## Instructions to follow
Those lines of the data that hold the word "econo" are to be copied out.

(Stored items from a collection)
################

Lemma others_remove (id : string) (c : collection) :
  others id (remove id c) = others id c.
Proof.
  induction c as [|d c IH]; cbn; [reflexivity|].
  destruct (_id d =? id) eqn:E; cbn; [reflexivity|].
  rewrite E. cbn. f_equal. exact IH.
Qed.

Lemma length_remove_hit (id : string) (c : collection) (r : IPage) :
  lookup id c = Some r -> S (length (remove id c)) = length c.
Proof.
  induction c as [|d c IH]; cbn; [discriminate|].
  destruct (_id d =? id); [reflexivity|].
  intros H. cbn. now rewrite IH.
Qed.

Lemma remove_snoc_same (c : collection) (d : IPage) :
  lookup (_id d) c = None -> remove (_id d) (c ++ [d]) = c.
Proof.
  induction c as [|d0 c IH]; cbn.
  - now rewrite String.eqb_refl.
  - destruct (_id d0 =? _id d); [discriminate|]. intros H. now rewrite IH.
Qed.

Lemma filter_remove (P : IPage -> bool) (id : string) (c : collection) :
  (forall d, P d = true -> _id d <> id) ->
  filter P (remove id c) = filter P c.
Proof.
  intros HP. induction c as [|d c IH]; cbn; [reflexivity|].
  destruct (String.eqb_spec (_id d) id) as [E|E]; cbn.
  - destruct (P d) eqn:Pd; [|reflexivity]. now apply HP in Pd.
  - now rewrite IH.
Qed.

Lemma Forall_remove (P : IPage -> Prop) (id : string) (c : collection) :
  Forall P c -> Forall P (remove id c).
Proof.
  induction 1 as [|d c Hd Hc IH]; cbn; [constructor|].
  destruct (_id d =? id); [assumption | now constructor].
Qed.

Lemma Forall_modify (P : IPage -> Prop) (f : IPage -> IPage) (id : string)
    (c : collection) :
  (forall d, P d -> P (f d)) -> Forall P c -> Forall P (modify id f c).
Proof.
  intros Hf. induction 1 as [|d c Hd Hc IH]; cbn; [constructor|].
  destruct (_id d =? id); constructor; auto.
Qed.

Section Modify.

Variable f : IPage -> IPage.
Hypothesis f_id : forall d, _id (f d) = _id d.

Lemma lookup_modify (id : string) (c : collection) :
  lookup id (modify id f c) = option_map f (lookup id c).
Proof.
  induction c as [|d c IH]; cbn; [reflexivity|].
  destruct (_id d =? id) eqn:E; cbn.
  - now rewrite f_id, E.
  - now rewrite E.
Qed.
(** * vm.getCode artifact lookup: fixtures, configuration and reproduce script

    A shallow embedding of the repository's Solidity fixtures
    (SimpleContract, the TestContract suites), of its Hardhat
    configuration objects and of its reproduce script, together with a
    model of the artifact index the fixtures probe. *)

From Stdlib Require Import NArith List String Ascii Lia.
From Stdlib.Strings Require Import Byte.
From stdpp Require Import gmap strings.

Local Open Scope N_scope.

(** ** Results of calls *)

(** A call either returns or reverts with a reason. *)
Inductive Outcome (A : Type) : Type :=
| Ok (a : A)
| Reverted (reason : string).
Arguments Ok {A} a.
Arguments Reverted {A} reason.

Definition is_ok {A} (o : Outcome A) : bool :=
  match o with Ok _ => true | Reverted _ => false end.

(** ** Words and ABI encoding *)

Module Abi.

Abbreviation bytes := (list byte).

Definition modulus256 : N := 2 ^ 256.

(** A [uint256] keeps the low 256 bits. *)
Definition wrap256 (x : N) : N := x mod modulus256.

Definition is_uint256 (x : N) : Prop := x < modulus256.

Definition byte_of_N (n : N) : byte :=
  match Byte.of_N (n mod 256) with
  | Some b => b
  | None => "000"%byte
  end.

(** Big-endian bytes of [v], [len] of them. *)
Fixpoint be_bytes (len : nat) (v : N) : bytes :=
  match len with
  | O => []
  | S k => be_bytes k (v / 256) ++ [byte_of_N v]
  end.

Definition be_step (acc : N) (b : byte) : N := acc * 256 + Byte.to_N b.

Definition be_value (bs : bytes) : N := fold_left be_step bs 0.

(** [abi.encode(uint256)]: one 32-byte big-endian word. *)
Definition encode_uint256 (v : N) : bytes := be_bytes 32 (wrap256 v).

################

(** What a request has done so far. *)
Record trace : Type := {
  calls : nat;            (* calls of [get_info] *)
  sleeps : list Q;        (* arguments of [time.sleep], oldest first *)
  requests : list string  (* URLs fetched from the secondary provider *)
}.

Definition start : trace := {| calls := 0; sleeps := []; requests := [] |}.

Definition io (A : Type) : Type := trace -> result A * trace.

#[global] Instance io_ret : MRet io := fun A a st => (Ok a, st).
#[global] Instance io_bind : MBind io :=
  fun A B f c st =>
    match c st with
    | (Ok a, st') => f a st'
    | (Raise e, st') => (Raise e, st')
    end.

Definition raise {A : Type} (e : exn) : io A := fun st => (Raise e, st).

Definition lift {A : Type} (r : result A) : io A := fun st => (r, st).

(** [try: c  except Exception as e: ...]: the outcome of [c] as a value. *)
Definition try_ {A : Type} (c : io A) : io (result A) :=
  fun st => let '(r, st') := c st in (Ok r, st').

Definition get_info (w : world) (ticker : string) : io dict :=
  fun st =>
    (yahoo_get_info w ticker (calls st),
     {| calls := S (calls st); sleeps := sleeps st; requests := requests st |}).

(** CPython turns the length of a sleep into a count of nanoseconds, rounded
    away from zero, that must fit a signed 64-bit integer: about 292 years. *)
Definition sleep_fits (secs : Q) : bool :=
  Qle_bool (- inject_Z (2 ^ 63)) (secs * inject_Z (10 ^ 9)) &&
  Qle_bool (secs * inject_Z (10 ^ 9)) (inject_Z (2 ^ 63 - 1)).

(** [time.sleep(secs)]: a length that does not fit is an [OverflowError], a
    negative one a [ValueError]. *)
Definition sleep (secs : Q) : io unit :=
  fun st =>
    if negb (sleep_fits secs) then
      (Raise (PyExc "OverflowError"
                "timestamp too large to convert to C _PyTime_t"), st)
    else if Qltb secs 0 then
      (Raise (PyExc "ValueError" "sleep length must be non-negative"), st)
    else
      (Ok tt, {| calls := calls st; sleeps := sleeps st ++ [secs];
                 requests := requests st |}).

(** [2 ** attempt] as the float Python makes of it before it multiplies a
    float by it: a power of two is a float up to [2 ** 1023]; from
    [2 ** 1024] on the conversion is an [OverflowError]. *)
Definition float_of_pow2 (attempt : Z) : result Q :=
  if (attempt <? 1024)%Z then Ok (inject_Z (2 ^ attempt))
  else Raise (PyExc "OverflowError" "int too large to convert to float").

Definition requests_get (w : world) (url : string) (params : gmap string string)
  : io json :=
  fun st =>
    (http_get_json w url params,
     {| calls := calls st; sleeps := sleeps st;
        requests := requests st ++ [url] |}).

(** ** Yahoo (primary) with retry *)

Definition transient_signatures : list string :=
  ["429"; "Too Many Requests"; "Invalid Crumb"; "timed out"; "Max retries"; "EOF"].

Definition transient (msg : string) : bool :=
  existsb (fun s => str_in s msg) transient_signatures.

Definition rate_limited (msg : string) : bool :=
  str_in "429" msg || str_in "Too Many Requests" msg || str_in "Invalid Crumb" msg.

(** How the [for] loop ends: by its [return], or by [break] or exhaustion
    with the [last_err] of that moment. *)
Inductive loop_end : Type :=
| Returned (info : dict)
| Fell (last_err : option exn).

################

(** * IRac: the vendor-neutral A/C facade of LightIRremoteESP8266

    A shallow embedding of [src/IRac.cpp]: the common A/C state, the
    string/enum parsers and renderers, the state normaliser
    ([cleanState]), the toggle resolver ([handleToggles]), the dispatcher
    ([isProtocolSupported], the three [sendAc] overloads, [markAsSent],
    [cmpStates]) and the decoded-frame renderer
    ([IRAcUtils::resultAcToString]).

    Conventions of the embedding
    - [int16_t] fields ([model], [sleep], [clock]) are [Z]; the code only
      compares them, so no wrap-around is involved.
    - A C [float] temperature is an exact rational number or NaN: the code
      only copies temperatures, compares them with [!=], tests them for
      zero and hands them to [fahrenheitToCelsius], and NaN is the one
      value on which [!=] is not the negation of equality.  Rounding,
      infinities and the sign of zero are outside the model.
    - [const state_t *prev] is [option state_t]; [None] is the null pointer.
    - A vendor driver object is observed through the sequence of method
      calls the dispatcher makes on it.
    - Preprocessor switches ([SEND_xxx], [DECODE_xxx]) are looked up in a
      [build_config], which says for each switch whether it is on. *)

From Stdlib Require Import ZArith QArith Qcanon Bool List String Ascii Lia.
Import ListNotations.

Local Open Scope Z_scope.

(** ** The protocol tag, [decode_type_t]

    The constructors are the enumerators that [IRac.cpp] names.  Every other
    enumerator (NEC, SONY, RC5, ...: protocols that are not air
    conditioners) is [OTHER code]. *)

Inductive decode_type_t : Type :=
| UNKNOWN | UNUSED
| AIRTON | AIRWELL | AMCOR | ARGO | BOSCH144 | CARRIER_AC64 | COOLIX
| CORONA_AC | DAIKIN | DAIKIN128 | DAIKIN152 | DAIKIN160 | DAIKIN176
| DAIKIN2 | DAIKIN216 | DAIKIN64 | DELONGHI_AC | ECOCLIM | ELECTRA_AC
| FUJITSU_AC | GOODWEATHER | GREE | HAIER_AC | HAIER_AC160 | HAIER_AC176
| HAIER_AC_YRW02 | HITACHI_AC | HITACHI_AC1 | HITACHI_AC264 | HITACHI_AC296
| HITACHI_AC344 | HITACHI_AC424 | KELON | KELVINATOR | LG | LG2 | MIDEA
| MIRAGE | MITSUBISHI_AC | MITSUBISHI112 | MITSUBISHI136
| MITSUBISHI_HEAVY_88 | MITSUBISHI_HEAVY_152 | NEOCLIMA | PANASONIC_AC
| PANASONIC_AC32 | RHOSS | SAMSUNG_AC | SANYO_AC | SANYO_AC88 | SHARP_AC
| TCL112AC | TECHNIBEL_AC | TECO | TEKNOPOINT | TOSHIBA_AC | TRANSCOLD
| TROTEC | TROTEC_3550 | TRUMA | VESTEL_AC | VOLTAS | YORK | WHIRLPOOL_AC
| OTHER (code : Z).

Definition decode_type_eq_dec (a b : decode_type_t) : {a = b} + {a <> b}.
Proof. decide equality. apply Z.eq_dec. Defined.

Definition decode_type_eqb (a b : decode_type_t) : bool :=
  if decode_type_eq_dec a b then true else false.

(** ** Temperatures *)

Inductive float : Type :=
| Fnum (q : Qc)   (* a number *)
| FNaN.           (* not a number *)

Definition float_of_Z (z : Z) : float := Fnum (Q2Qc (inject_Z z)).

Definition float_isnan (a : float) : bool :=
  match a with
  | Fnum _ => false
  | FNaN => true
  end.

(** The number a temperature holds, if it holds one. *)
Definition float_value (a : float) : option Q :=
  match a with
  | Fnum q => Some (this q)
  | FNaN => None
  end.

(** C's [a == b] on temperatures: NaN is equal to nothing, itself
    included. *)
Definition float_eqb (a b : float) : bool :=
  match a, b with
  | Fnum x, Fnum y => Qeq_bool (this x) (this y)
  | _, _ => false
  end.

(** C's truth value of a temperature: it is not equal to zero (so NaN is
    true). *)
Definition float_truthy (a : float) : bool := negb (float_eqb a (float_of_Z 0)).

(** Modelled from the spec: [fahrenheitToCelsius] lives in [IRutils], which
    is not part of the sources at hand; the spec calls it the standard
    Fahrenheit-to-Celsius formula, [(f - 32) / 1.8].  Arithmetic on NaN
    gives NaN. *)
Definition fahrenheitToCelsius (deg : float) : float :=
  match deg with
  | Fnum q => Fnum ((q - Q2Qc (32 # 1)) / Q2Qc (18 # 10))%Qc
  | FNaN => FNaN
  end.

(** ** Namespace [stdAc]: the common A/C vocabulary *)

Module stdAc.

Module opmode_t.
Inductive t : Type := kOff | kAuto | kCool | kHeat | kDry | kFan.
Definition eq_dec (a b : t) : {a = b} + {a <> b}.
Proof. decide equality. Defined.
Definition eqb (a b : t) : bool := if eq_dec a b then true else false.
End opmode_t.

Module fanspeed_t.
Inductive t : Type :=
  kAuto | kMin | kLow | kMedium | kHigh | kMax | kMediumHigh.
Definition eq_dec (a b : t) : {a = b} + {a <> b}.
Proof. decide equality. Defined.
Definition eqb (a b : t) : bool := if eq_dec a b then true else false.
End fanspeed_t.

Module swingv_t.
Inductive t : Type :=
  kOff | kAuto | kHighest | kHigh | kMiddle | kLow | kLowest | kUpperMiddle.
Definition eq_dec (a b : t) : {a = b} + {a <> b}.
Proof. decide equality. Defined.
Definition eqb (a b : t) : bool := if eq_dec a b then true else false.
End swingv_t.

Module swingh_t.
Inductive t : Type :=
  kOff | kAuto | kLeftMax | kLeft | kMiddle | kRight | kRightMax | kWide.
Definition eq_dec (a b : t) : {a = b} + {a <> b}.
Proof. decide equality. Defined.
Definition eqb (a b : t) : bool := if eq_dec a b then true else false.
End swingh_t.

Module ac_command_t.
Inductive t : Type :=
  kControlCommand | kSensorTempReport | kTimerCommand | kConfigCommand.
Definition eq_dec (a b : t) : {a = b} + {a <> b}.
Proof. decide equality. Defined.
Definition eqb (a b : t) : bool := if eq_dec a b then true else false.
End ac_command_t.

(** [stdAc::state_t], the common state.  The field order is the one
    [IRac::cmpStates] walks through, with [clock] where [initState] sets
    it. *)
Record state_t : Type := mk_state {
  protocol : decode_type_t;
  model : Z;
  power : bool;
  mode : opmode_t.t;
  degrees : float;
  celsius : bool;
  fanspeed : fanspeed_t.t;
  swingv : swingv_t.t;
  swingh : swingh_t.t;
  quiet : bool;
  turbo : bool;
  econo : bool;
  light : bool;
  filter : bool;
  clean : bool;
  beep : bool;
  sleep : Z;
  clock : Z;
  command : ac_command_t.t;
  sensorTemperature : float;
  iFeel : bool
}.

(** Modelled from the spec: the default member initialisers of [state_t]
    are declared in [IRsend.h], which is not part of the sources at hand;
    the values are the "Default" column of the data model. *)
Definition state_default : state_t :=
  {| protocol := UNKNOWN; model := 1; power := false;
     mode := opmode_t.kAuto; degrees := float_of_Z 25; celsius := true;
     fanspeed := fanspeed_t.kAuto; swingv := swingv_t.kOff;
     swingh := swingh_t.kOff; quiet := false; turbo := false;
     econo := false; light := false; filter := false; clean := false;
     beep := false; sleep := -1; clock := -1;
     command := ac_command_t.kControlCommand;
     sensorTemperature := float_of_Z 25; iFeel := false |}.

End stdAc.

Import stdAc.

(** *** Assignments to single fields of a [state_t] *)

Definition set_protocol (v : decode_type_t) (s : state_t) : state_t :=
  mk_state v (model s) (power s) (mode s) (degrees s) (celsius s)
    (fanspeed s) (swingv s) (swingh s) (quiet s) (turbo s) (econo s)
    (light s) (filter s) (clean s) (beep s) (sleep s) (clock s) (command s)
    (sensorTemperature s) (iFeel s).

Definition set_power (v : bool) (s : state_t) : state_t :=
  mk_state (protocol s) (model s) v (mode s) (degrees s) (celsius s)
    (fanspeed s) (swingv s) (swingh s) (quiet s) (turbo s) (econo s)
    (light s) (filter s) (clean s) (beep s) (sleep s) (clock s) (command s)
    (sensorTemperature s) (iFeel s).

################

## Response to the task
  econo : bool;
     econo := false; light := false; filter := false; clean := false;
    (fanspeed s) (swingv s) (swingh s) (quiet s) (turbo s) (econo s)
    (fanspeed s) (swingv s) (swingh s) (quiet s) (turbo s) (econo s)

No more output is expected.